**THE DATA**
(** X14. After [setKey(key)] the key is [key], whether it was new or not,
    and a second [setKey(key)] changes nothing whatever id it would draw.
    With a new key the layer is marked as not initialized even if it was,
    and [setKey] does what storing the key, [setSession] of the id drawn and
    [setLayerWasInited(false)] do in this order; when the id drawn is not the
    current session id the numbering starts again. *)
Theorem setKey_stores_key_and_restarts session session2 key needAck d :
  getKey (setKey session key d) = key /\
  setKey session2 key (setKey session key d) = setKey session key d /\
  (key <> _authKey d ->
     layerWasInited (setKey session key (setLayerWasInited true d)) = false /\
     setKey session key d =
       setLayerWasInited false (setSession session (set_authKey key d)) /\
     (session <> _session d ->
        fst (nextRequestSeqNumber needAck (setKey session key d)) =
          (if needAck then 1 else 0))).
Proof.
  assert (Hkey : getKey (setKey session key d) = key).
  { rewrite setKey_cases. unfold getKey.
    destruct (Z.eqb_spec (_authKey d) key) as [E|N]; [exact E|].
    now destruct (_session d =? session). }
  split; [exact Hkey|]. split.
  - rewrite (setKey_cases session2 key (setKey session key d)).
    unfold getKey in Hkey. rewrite Hkey. now rewrite Z.eqb_refl.
  - intro Hnew. split; [|split].
    + rewrite setKey_cases. unfold layerWasInited, setLayerWasInited.
      cbn [_authKey _session set_layerInited].
      destruct (Z.eqb_spec (_authKey d) key); [congruence|].
      now destruct (_session d =? session).
    + rewrite setKey_cases. unfold setLayerWasInited, setSession.
      cbn [_session set_authKey].
      destruct (Z.eqb_spec (_authKey d) key); [congruence|].
      now destruct (_session d =? session).
    + intro Hdraw. rewrite setKey_cases.
      destruct (Z.eqb_spec (_authKey d) key); [congruence|].
      destruct (Z.eqb_spec (_session d) session); [congruence|].
      now destruct needAck.
Qed.

End SessionDataMoreFacts.

(** ** The further properties at concrete inputs *)

Section MoreScenarios.

Import ReceivedMsgIds.

(** At the capacity the order of two registrations does matter: with
    capacity 2 and the window of id 5, ids 3 and 1 are both kept when 1
    comes first, and 1 is refused when 3 comes first. *)
Example registerMsgId_order_matters_when_full :
  let w := Build [(5, true)] in
  _idsNeedAck (snd (registerMsgId 2 1 true (snd (registerMsgId 2 3 true w))))
    = [(3, true); (5, true)] /\
  _idsNeedAck (snd (registerMsgId 2 3 true (snd (registerMsgId 2 1 true w))))
    = [(1, true); (3, true); (5, true)].
Proof. split; reflexivity. Qed.

(** Without the bound on the size a registered id may not survive
    [shrink()]: capacity 1, the window of ids 1, 5 and 9, and id 3. *)
Example registered_id_evicted_from_oversized_window :
  let w := Build [(1, true); (5, true); (9, true)] in
  fst (registerMsgId 1 3 true w) = true /\
  lookup 3 (shrink 1 (snd (registerMsgId 1 3 true w))) = NotFound.
Proof. split; reflexivity. Qed.

(** The witness of X1: the window of ids 2, 3 and 4. *)
Lemma min_max_bound_the_window_witness :
  let w := Build [(2, false); (3, true); (4, true)] in
  QMap.wf (_idsNeedAck w) /\
  lookup (min w) w <> NotFound /\
  lookup (max w) w <> NotFound /\
  (forall k, lookup k w <> NotFound -> min w <= k <= max w).
Proof.
  intro w.
  assert (Hwf : QMap.wf (_idsNeedAck w)) by reflexivity.
  split; [exact Hwf|].
  apply (proj2 (min_max_bound_the_window w Hwf)). discriminate.
Defined.

(** The witness of X3: capacity 3, the full window of ids 2, 3 and 4, and
    id 9. *)
Lemma registerMsgId_accepts_id_above_max_witness :
  let w := Build [(2, false); (3, true); (4, true)] in
  QMap.wf (_idsNeedAck w) /\
  max w < 9 /\
  registerMsgId 3 9 true w =
    (true, Build (QMap.insert 9 true (_idsNeedAck w))) /\
  max (snd (registerMsgId 3 9 true w)) = 9.
Proof.
  intro w.
  assert (Hwf : QMap.wf (_idsNeedAck w)) by reflexivity.
  assert (Hmax : max w < 9) by reflexivity.
  split; [exact Hwf|]. split; [exact Hmax|].
  exact (@registerMsgId_accepts_id_above_max 3 9 true w Hwf Hmax).
Defined.

(** The witness of X4: capacity 3, the window of ids 2 and 3, and id 5. *)
Lemma registerMsgId_moves_min_max_witness :
  let w := Build [(2, false); (3, true)] in
  let w' := Build [(2, false); (3, true); (5, true)] in
  QMap.wf (_idsNeedAck w) /\
  registerMsgId 3 5 true w = (true, w') /\
  (_idsNeedAck w = [] -> min w' = 5 /\ max w' = 5) /\
  (_idsNeedAck w <> [] ->
     min w' = Z.min (min w) 5 /\ max w' = Z.max (max w) 5) /\
  (_idsNeedAck w <> [] -> 3 <= QMap.size (_idsNeedAck w) -> min w' = min w).
Proof.
  intros w w'.
  assert (Hwf : QMap.wf (_idsNeedAck w)) by reflexivity.
  assert (Hreg : registerMsgId 3 5 true w = (true, w')) by reflexivity.
  split; [exact Hwf|]. split; [exact Hreg|].
  exact (@registerMsgId_moves_min_max 3 5 true w w' Hwf Hreg).
Defined.

(** The witness of X5: capacity 3, the full window of ids 1, 2 and 3, and
    id 4. *)
Lemma registered_id_survives_shrink_witness :
  let w := Build [(1, true); (2, false); (3, true)] in
  let w' := Build [(1, true); (2, false); (3, true); (4, true)] in
  QMap.wf (_idsNeedAck w) /\
  1 <= 3 /\
  QMap.size (_idsNeedAck w) <= 3 /\
  registerMsgId 3 4 true w = (true, w') /\
  lookup 4 (shrink 3 w') = NeedsAck /\
  QMap.size (_idsNeedAck (shrink 3 w')) <= 3 /\
  (QMap.size (_idsNeedAck w) < 3 -> shrink 3 w' = w') /\
  (QMap.size (_idsNeedAck w) = 3 -> lookup (min w) (shrink 3 w') = NotFound).
Proof.
  intros w w'.
  assert (Hwf : QMap.wf (_idsNeedAck w)) by reflexivity.
  assert (Hcap : 1 <= 3) by lia.
  assert (Hsize : QMap.size (_idsNeedAck w) <= 3) by (vm_compute; discriminate).
  assert (Hreg : registerMsgId 3 4 true w = (true, w')) by reflexivity.
  split; [exact Hwf|]. split; [exact Hcap|]. split; [exact Hsize|].
  split; [exact Hreg|].
  exact (@registered_id_survives_shrink 3 4 true w w' Hwf Hcap Hsize Hreg).
Defined.

(** The witness of X6: capacity 3 and the window of ids 1 to 4. *)
Lemma shrink_twice_witness :
  let w := Build [(1, true); (2, false); (3, true); (4, true)] in
  0 <= 3 /\ shrink 3 (shrink 3 w) = shrink 3 w.
Proof.
  intro w. assert (Hcap : 0 <= 3) by lia.
  split; [exact Hcap|]. exact (@shrink_twice 3 w Hcap).
Defined.

(** The witness of X7: capacity 3, the window of ids 1 to 4, and id 1,
    which [shrink()] evicts. *)
Lemma lookup_after_shrink_witness :
  let w := Build [(1, true); (2, false); (3, true); (4, true)] in
  0 <= 3 /\
  QMap.wf (_idsNeedAck w) /\
  (_idsNeedAck (shrink 3 w) = [] -> lookup 1 (shrink 3 w) = NotFound) /\
  (_idsNeedAck (shrink 3 w) <> [] ->
     lookup 1 (shrink 3 w) =
       if 1 <? min (shrink 3 w) then NotFound else lookup 1 w).
Proof.
  intro w. assert (Hcap : 0 <= 3) by lia.
  assert (Hwf : QMap.wf (_idsNeedAck w)) by reflexivity.
  split; [exact Hcap|]. split; [exact Hwf|].
  exact (@lookup_after_shrink 3 1 w Hcap Hwf).
Defined.

(** The witness of X8: capacity 3 and the window of ids 1 to 4. *)
Lemma shrink_keeps_max_raises_min_witness :
  let w := Build [(1, true); (2, false); (3, true); (4, true)] in
  1 <= 3 /\
  QMap.wf (_idsNeedAck w) /\
  max (shrink 3 w) = max w /\
  min w <= min (shrink 3 w) /\
  (3 < QMap.size (_idsNeedAck w) -> min w < min (shrink 3 w)).
Proof.
  intro w. assert (Hcap : 1 <= 3) by lia.
  assert (Hwf : QMap.wf (_idsNeedAck w)) by reflexivity.
  split; [exact Hcap|]. split; [exact Hwf|].
  exact (@shrink_keeps_max_raises_min 3 w Hcap Hwf).
Defined.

**PROMPT**
All lines from the beginning of the material above through the one with "cbn [_session set_authKey]." need to be returned exactly; please return those and only those.

**TASK OUTPUT**
(** X14. After [setKey(key)] the key is [key], whether it was new or not,
    and a second [setKey(key)] changes nothing whatever id it would draw.
    With a new key the layer is marked as not initialized even if it was,
    and [setKey] does what storing the key, [setSession] of the id drawn and
    [setLayerWasInited(false)] do in this order; when the id drawn is not the
    current session id the numbering starts again. *)
Theorem setKey_stores_key_and_restarts session session2 key needAck d :
  getKey (setKey session key d) = key /\
  setKey session2 key (setKey session key d) = setKey session key d /\
  (key <> _authKey d ->
     layerWasInited (setKey session key (setLayerWasInited true d)) = false /\
     setKey session key d =
       setLayerWasInited false (setSession session (set_authKey key d)) /\
     (session <> _session d ->
        fst (nextRequestSeqNumber needAck (setKey session key d)) =
          (if needAck then 1 else 0))).
Proof.
  assert (Hkey : getKey (setKey session key d) = key).
  { rewrite setKey_cases. unfold getKey.
    destruct (Z.eqb_spec (_authKey d) key) as [E|N]; [exact E|].
    now destruct (_session d =? session). }
  split; [exact Hkey|]. split.
  - rewrite (setKey_cases session2 key (setKey session key d)).
    unfold getKey in Hkey. rewrite Hkey. now rewrite Z.eqb_refl.
  - intro Hnew. split; [|split].
    + rewrite setKey_cases. unfold layerWasInited, setLayerWasInited.
      cbn [_authKey _session set_layerInited].
      destruct (Z.eqb_spec (_authKey d) key); [congruence|].
      now destruct (_session d =? session).
    + rewrite setKey_cases. unfold setLayerWasInited, setSession.
      cbn [_session set_authKey].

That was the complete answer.